Estuvo cerca de lograrlo otra vez, como la anterior, pero no pudo. Feroces ladridos paralizaron todos los sonidos, y cuando él se dio cuenta, ya era demasiado tarde. No pudo zafar de los perros ni del certero golpe que terminó con su vida. Entonces, ella se sintió liberada de la tortura y del escarnio; finalmente, se supo vengada. Se hizo la noche en el día, luego se iluminó el cielo y se escucharon los truenos. Se sintió revivir junto con la tierra, al recibir las frescas gotas de agua sobre el rostro, y el ya casi olvidado perfume producido por la lluvia fue un bálsamo para su alma. Logró recuperar la respiración y sentarse con lentitud. A pesar de que sus ojos estaban muy lastimados y cubiertos de lágrimas, pudo ver el sendero encendido por los relámpagos y, de espaldas, al sujeto pequeño y velludo que se alejaba.
Y lo pudo ver a él, ensangrentado, sin vida, tendido a sus pies.
No se hablaba de otra cosa en fogones y pulperías, ya que llovió hasta que el río se salió de su cauce.
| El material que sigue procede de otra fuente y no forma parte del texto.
(** * Deck-Primer-Automation: text layout and card composition

    A shallow embedding of [src/Deck-Primer-Automation.py]: the [TextBox]
    class (word wrap, measurement and auto-fit in [calculate_text_bb]),
    [place_qr], [calculate_vertical_space], [create_image] and the loop of
    [main] over the rows.

    Conventions of the embedding.
    - Python [int] is [Z].  Python [float] (font scales, line spacing) is
      an exact rational [Q]: the program subtracts [0.5] from a scale,
      multiplies it by [3] and compares it; the rounding of binary floating
      point is not modelled.  Where a statement depends on a value the
      program rounds, it is made for scales and spacings the program
      computes without rounding ([half_integer], [quarter_steps]).
    - Python [str] is [string]; a character is a code point below 256.
    - [cv2.getTextSize], the [cv2] drawing calls and [qrcode.make] belong
      to libraries, not to this repository: they are the fields of the
      classes [GlyphMetrics] and [Cv2Draw].
    - A call either returns, raises, or recurses beyond the given budget:
      type [outcome].  The errors are those the program's own statements
      raise: [ValueError] from [split] and from the assignment of
      [place_qr], [re.error] and [UnboundLocalError] in [place_text].
      Recursion beyond the budget, [OutOfFuel], is where Python raises
      [RecursionError]; it is kept apart from the errors.  A call that
      raises hands back neither block nor log.
    - [logs = []] in the signature of [calculate_text_bb] is ONE list
      object, created when the function is defined and shared by every call
      that omits the argument.  The model keeps that object and the
      caller's list apart in [log_store].
    - A numpy image is a list of rows of pixels; drawing in place is a
      function from canvas to canvas.
    - Writing files ([cv2.imwrite], [write_log]) and showing images
      ([display_image]) leave the values of the program as they are and are
      left out; the log entries that go with them are kept.
    - [TextBox.place_text] appears twice: as the call [create_image]
      makes ([place_text]: the errors it can raise, and its effect on the
      canvas, [place_text_pixels]) and, without bold words, as the sequence
      of its [cv2.circle] and [cv2.putText] calls ([place_text_calls]).
      Of the regular expressions that mark the bold phrases the model keeps
      whether [re.sub] accepts its arguments (class [Regex]).
      [validate_parameters] goes through the cells of a pandas data frame
      and is not modelled. *)

From Stdlib Require Import ZArith QArith Qround Lqa Lia List String Ascii Bool.
From Stdlib Require Import Permutation.
Import ListNotations.

Open Scope string_scope.
Open Scope Z_scope.

(** ** Python primitives *)

Module Py.

(** [int(x)] on a float: truncation toward zero. *)
Definition int (q : Q) : Z := Z.quot (Qnum q) (Z.pos (Qden q)).

(** [math.ceil]. *)
Definition ceil (q : Q) : Z := Qceiling q.

(** [int(a / 2)] for an integer [a]. *)
Definition int_half (a : Z) : Z := Z.quot a 2.

(** The line feed, ['\n']. *)
Definition nl : string := String "010"%char "".

(** [c.isspace()] for a code point below 256. *)
Definition isspace (c : ascii) : bool :=
  let n := nat_of_ascii c in
  ((9 <=? n) && (n <=? 13) || (28 <=? n) && (n <=? 32)
   || (n =? 133) || (n =? 160))%nat.

(** [s.lstrip()]. *)
Fixpoint lstrip (s : string) : string :=
  match s with
  | String c rest => if isspace c then lstrip rest else s
  | EmptyString => EmptyString
  end.

(** [s[1:]]. *)
Definition tail (s : string) : string :=
  match s with
  | String _ rest => rest
  | EmptyString => EmptyString
  end.

(** [s.split(sep)] for a non-empty [sep]: non-overlapping occurrences of
    [sep], scanned from the left.  [skip] counts the characters of a
    matched separator still to be passed over. *)
Fixpoint split_from (sep : string) (skip : nat) (s : string) : list string :=
  match s with
  | EmptyString => [EmptyString]
  | String c rest =>
      match skip with
      | S k => split_from sep k rest
      | O =>
          if prefix sep s
          then EmptyString :: split_from sep (String.length sep - 1) rest
          else match split_from sep 0 rest with
               | h :: t => String c h :: t
               | [] => [String c EmptyString]
               end
      end
  end.

Definition split (sep s : string) : list string := split_from sep 0 s.

(** [sep.join(ls)]. *)
Definition join (sep : string) (ls : list string) : string :=
  String.concat sep ls.

End Py.

(** ** Outcomes of a call *)

Inductive exn : Type :=
| ValueError
| ReError
| UnboundLocal.

Inductive outcome (A : Type) : Type :=
| Returns (a : A)
| Raises (e : exn)
| OutOfFuel.

Arguments Returns {A} a.
Arguments Raises {A} e.
Arguments OutOfFuel {A}.

Definition bind {A B : Type} (m : outcome A) (k : A -> outcome B) : outcome B :=
  match m with
  | Returns a => k a
  | Raises e => Raises e
  | OutOfFuel => OutOfFuel
  end.

Notation "x <- m ;; k" := (bind m (fun x => k))
  (at level 61, m at next level, right associativity).
Notation "' p <- m ;; k" := (bind m (fun x => match x with p => k end))
  (at level 61, p pattern, m at next level, right associativity).

(** ** Images: row-major pixel arrays *)

Definition pixel : Type := (Z * Z * Z)%type.
Definition image : Type := list (list pixel).

(** [image.shape[0]] and [image.shape[1]]. *)
Definition shape0 (img : image) : Z := Z.of_nat (List.length img).
Definition shape1 (img : image) : Z := Z.of_nat (List.length (hd [] img)).

(** A numpy array is rectangular. *)
Definition rectangular (img : image) : Prop :=
  Forall (fun row => List.length row = List.length (hd [] img)) img.

(** [create_blank_image()] with its default resolution and fill. *)
Definition create_blank_image : image :=
  repeat (repeat (34, 34, 34) 4488) 3288.

(** ** Diagnostics *)

(** One constructor per f-string appended to a log list. *)
Inductive log_entry : Type :=
| CalculatingBoundingBoxes (image_name : string)
| ReachedMinimum (name : string)
| ExceededMaximum (name : string) (new_scale : Q)
| SavingQR (image_name : string)
| PointsSmallerThanPrefix (image_name : string)
| FrontOverflow (image_name : string)
| BackOverflow
| Saving (image_name : string)
| Processing (image_name : string)
| ImagesProcessed (count : nat).

(** The two list objects a call of [calculate_text_bb] can append to. *)
Record log_store : Type := mkStore {
  default_logs : list log_entry;
  caller_logs : list log_entry
}.

Inductive log_ref : Type :=
| DefaultArg
| CallerList.

(** [logs.append(e)] through the reference [r]. *)
Definition log_append (r : log_ref) (e : log_entry) (st : log_store) : log_store :=
  match r with
  | DefaultArg => mkStore (default_logs st ++ [e]) (caller_logs st)
  | CallerList => mkStore (default_logs st) (caller_logs st ++ [e])
  end.

(** ** Glyph metrics *)

(** [cv2.getTextSize(text, font, scale, thickness)[0]]: (width, height). *)
Class GlyphMetrics : Type := {
  getTextSize : string -> Z -> Q -> Z -> Z * Z
}.

(** ** TextBox *)

Record TextBox : Type := mkTextBox {
  name : string;
  text : string;
  font : Z;
  font_scale : Q;
  font_width : Z;
  font_color : Z * Z * Z;
  left_margin : Z;
  right_margin : Z;
  line_spacing : Q;
  paragraph_break : bool;
  circle : bool;
  circle_size : Z;
  paragraph_spacing : Q;
  bold_words : list string;
  delim : string;
  splitter : string;
  line_height : Z;
  height : Z;
  width : Z;
  bounding_box : Z * Z;
  paragraphs : list (list string)
}.

(** [TextBox.__init__] with every optional argument given. *)
Definition TextBox_init (name text : string) (font : Z) (font_scale : Q)
    (font_width : Z) (font_color : Z * Z * Z) (left_margin right_margin : Z)
    (line_spacing : Q) (paragraph_break circle : bool) (circle_size : Z)
    (paragraph_spacing : Q) (bold_words : list string)
    (delim splitter : string) : TextBox :=
  mkTextBox name text font font_scale font_width font_color left_margin
    right_margin line_spacing paragraph_break circle circle_size
    paragraph_spacing bold_words delim splitter 0 0 0 (0, 0) [].

(** [TextBox.__init__] with the defaults of the optional arguments. *)
Definition TextBox_default (name text : string) (font : Z) (font_scale : Q)
    (font_width : Z) (font_color : Z * Z * Z) (left_margin right_margin : Z)
    (line_spacing : Q) : TextBox :=
  TextBox_init name text font font_scale font_width font_color left_margin
    right_margin line_spacing false true 25 (3 # 2) [] " " "".

Definition set_left_margin (tb : TextBox) (m : Z) : TextBox :=
  mkTextBox (name tb) (text tb) (font tb) (font_scale tb) (font_width tb)
    (font_color tb) m (right_margin tb) (line_spacing tb)
    (paragraph_break tb) (circle tb) (circle_size tb) (paragraph_spacing tb)
    (bold_words tb) (delim tb) (splitter tb) (line_height tb) (height tb)
    (width tb) (bounding_box tb) (paragraphs tb).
Nadie dudaba de la habilidad del “atrapa tormentas”; y aunque nunca se supo su nombre ni paradero, bastaba con nombrarlo para que él apareciera, en su carreta destartalada, arrastrando su extraña maquinaria, para hacer llover si era necesario. Los payadores, en sus recorridas nocturnas, lo mencionaban y homenajeaban en sus cantares. Y aunque todos sabían de sus buenas intenciones, nadie se animaba a acercársele demasiado. No sea cosa que les sucediera lo mismo que a ese cristiano. “¡Ni la madre hubiera podido reconocerlo al pobre!”, todos decían; había quedado con la cara destrozada por las mordeduras; y pensaban “tal vez por andar espiándolo”.